Sarah sank lower in the frayed client chair. Her hands moved instinctively to her stomach, shielding the baby from the sudden cold in the room. Julian hadn’t just discarded her; he had erased her history. She closed her eyes, trying to breathe through the rising panic, and a memory flickered—the scratch of a pen on paper.
"He told me I was crazy," she whispered, her voice tightening. "When the rashes started, he said it was my laundry detergent. When I got the migraines, he said I was hysterical. So I started tracking it."
Marcus stopped pacing. He turned slowly, his eyes locking onto hers. "Tracking it how?"
"A journal. A red moleskin notebook," Sarah said, the memory sharpening. "I wrote down dates, times, symptoms. And... I taped the blister packs on the pages. The foil wrappers. I wanted to show a doctor that I was actually taking them."

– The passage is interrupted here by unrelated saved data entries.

Lemma bget_unused_run h s l1 : ∀ l2 fuel,
  rev l1 ++ l2 ≡ₚ seq 0 NBUF → length (bc_bufs s) = NBUF →
  ring (next_of s) (prev_of s) head (rev l1 ++ l2) → (length l1 ≤ fuel)%nat →
  bget_unused fuel (hd head l1) (h, s) = Ok (List.find (unused s) l1) (h, s).
Proof.
  induction l1 as [|i l1 IH]; intros l2 fuel Hp Hl Hr Hf; cbn [hd List.find].
  { destruct fuel; cbn [bget_unused]; by rewrite -> decide_True by done. }
  cbn [rev] in Hp, Hr. rw -app_assoc /= in Hp Hr.
  pose proof (ring_nodup _ Hp) as [Hh _]%NoDup_cons.
  assert (i ≠ head) as Hih by set_solver. destruct fuel as [|fuel]; [cbn in Hf; lia|].
  cbn [bget_unused]. rewrite -> decide_False by done.
  assert (node s i) as [?|[b Hb]%lookup_lt_is_Some] by (eapply ring_nodes; [done..|set_solver]); [done|].
  rw (bind_ok _ _ _ _ _ (buf_at_run s i b h Hb)). unfold unused at 1. rw Hb. cbn [from_option].
  destruct (_ && _); [done|]. destruct (buf_links s i b Hb Hih) as [_ ->].
  rw (ring_prev _ _ _ _ _ _ Hr).
  assert (List.last (rev l1) head = hd head l1) as -> by (destruct l1; [done|]; by cbn; rw List.last_last).
  apply (IH (i :: l2)); [done..|]. cbn in Hf. lia.
Qed.

(** *** Contents *)

Lemma content_cached B D i b :
  unique_blocks B → B !! i = Some b → b_dev b = 1 → b_flags b ≠ 0 →
  content B D (b_blockno b) = b_data b.
Proof.
  intros Hu Hi Hd Hf. unfold content.
  destruct (list_find _ B) as [[j c]|] eqn:E.
  - apply list_find_Some in E as (Hj & (Hcd & Hcb & _) & _).
    assert (i = j) as <- by (by eapply Hu). congruence.
  - apply list_find_None in E. rewrite -> Forall_lookup in E. by destruct (E i b Hi).
Qed.

Lemma content_uncached B D blk :
  (∀ i b, B !! i = Some b → ¬ holds_block blk b) → content B D blk = default [] (D !! Z.to_nat blk).
Proof.
  intros Hn. unfold content. destruct (list_find _ B) as [[j c]|] eqn:E; [|done].
  apply list_find_Some in E as (Hj & Hc & _). by destruct (Hn j c).
Qed.

Lemma content_cases B D blk :
  unique_blocks B →
  (∃ i b, B !! i = Some b ∧ holds_block blk b ∧ content B D blk = b_data b) ∨
  ((∀ i b, B !! i = Some b → ¬ holds_block blk b) ∧ content B D blk = default [] (D !! Z.to_nat blk)).
Proof.
  intros Hu. unfold content. destruct (list_find _ B) as [[j c]|] eqn:E.
  - apply list_find_Some in E as (Hj & Hc & _). left. by exists j, c.
  - apply list_find_None in E. right. split; [|done]. by apply Forall_lookup.
Qed.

Marcus crossed the room in two strides, gripping the armrests of her chair. "Sarah, listen to me. If those wrappers have lot numbers on them, that is the smoking gun. That is the physical link to the toxic batch. Where is that book?"
"I packed it," she said, her heart rate spiking. "When the eviction notice came, I shoved everything I couldn't carry into a storage unit on 4th Street. The cheapest one I could find."
A sudden, sickening realization hit her. She felt the blood drain from her face, leaving her dizzy.
"The bill," she choked out. "I used the last of my cash for the motel two months ago. I haven't paid the storage fee since I left the penthouse."
Marcus was already pulling his phone out, dialing the facility on speaker. "If you're sixty days delinquent, they don't just lock you out, Sarah. They liquidate."
The line clicked open. A bored automated voice filled the silent office. "Thank you for calling U-Store-It. For auction inquiries, press one. Today’s lien sale begins at 2:00 PM."
Sarah looked at the clock on the wall. The second hand ticked loudly in the silence.
1:15 PM.
"My whole life is in that box," Sarah gasped, standing up so fast her chair tipped over. "My baby pictures. My grandmother’s quilt. The proof that Julian is a monster."
Marcus grabbed his coat and threw the door open. "We don't need a lawyer right now. We need to drive fast."